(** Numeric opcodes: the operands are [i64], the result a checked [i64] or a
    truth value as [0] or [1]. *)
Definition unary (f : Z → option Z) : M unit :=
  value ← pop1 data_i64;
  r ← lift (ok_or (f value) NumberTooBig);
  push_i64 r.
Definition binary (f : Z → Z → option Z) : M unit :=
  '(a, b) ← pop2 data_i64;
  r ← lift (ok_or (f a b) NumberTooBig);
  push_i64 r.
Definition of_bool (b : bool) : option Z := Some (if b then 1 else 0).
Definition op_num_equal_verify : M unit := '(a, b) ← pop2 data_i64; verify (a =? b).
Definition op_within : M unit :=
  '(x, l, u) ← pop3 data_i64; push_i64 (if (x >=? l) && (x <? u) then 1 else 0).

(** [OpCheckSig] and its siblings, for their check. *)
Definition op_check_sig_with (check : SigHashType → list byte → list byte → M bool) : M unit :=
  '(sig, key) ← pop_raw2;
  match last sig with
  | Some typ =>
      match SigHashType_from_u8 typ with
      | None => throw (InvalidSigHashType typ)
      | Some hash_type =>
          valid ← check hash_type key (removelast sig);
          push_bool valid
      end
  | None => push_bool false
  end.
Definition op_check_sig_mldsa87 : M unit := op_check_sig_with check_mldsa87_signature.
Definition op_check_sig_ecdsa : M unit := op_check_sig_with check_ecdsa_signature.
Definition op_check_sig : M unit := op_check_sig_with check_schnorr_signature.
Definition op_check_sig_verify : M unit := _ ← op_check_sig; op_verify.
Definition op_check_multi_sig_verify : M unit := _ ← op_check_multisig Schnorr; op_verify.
########
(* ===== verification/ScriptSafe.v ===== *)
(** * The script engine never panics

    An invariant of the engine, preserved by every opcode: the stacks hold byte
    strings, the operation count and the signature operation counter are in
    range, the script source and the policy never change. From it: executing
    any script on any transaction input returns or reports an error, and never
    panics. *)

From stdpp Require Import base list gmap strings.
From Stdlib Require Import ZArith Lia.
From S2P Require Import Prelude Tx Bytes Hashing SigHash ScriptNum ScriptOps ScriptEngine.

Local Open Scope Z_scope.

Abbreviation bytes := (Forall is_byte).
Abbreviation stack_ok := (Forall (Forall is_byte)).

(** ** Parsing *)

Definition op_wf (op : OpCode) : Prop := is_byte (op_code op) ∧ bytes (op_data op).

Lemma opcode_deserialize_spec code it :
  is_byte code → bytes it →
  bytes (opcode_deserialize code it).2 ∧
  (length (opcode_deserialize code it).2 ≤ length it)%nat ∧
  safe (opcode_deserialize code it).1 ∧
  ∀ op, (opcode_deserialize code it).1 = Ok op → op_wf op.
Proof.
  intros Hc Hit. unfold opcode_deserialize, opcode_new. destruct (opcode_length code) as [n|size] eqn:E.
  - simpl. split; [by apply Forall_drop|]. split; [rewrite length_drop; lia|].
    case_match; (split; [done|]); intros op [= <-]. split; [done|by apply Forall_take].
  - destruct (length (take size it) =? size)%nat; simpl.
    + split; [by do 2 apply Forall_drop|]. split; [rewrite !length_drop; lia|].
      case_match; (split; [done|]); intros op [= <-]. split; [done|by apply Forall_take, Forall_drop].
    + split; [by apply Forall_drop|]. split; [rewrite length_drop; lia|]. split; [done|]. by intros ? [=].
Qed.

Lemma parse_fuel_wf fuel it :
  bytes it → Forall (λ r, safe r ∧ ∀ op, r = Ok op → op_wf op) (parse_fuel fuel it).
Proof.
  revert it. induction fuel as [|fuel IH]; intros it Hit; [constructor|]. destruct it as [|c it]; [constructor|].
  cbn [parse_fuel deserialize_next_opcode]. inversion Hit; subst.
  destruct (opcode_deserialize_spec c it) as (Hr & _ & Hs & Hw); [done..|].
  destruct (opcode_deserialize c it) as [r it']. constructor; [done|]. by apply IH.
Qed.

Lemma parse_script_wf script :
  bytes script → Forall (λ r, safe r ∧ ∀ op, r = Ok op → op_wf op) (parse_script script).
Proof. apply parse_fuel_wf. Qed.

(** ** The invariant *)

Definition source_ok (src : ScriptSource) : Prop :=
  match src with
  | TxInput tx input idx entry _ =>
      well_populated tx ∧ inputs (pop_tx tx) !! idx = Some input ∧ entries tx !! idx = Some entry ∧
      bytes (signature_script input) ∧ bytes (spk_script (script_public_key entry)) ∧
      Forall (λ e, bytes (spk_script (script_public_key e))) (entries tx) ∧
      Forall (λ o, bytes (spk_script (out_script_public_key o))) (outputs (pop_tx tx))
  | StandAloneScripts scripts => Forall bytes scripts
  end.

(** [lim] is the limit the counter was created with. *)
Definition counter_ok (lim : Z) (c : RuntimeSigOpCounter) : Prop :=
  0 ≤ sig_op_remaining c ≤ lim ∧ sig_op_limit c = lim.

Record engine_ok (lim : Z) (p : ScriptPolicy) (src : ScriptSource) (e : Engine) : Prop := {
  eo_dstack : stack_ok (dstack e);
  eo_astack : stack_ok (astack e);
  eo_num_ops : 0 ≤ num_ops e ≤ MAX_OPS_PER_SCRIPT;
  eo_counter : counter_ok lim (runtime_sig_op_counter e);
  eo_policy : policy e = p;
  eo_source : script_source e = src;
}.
########
* _What you are asked to do_: Find where the line with "(** Numeric opcodes: the" sits in the material above, then copy exactly from it through the line with "Definition op_check_multi_sig_verify : M". Add no other line.

* _Written response_:
(** Numeric opcodes: the operands are [i64], the result a checked [i64] or a
    truth value as [0] or [1]. *)
Definition unary (f : Z → option Z) : M unit :=
  value ← pop1 data_i64;
  r ← lift (ok_or (f value) NumberTooBig);
  push_i64 r.
Definition binary (f : Z → Z → option Z) : M unit :=
  '(a, b) ← pop2 data_i64;
  r ← lift (ok_or (f a b) NumberTooBig);
  push_i64 r.
Definition of_bool (b : bool) : option Z := Some (if b then 1 else 0).
Definition op_num_equal_verify : M unit := '(a, b) ← pop2 data_i64; verify (a =? b).
Definition op_within : M unit :=
  '(x, l, u) ← pop3 data_i64; push_i64 (if (x >=? l) && (x <? u) then 1 else 0).

(** [OpCheckSig] and its siblings, for their check. *)
Definition op_check_sig_with (check : SigHashType → list byte → list byte → M bool) : M unit :=
  '(sig, key) ← pop_raw2;
  match last sig with
  | Some typ =>
      match SigHashType_from_u8 typ with
      | None => throw (InvalidSigHashType typ)
      | Some hash_type =>
          valid ← check hash_type key (removelast sig);
          push_bool valid
      end
  | None => push_bool false
  end.
Definition op_check_sig_mldsa87 : M unit := op_check_sig_with check_mldsa87_signature.
Definition op_check_sig_ecdsa : M unit := op_check_sig_with check_ecdsa_signature.
Definition op_check_sig : M unit := op_check_sig_with check_schnorr_signature.
Definition op_check_sig_verify : M unit := _ ← op_check_sig; op_verify.
Definition op_check_multi_sig_verify : M unit := _ ← op_check_multisig Schnorr; op_verify.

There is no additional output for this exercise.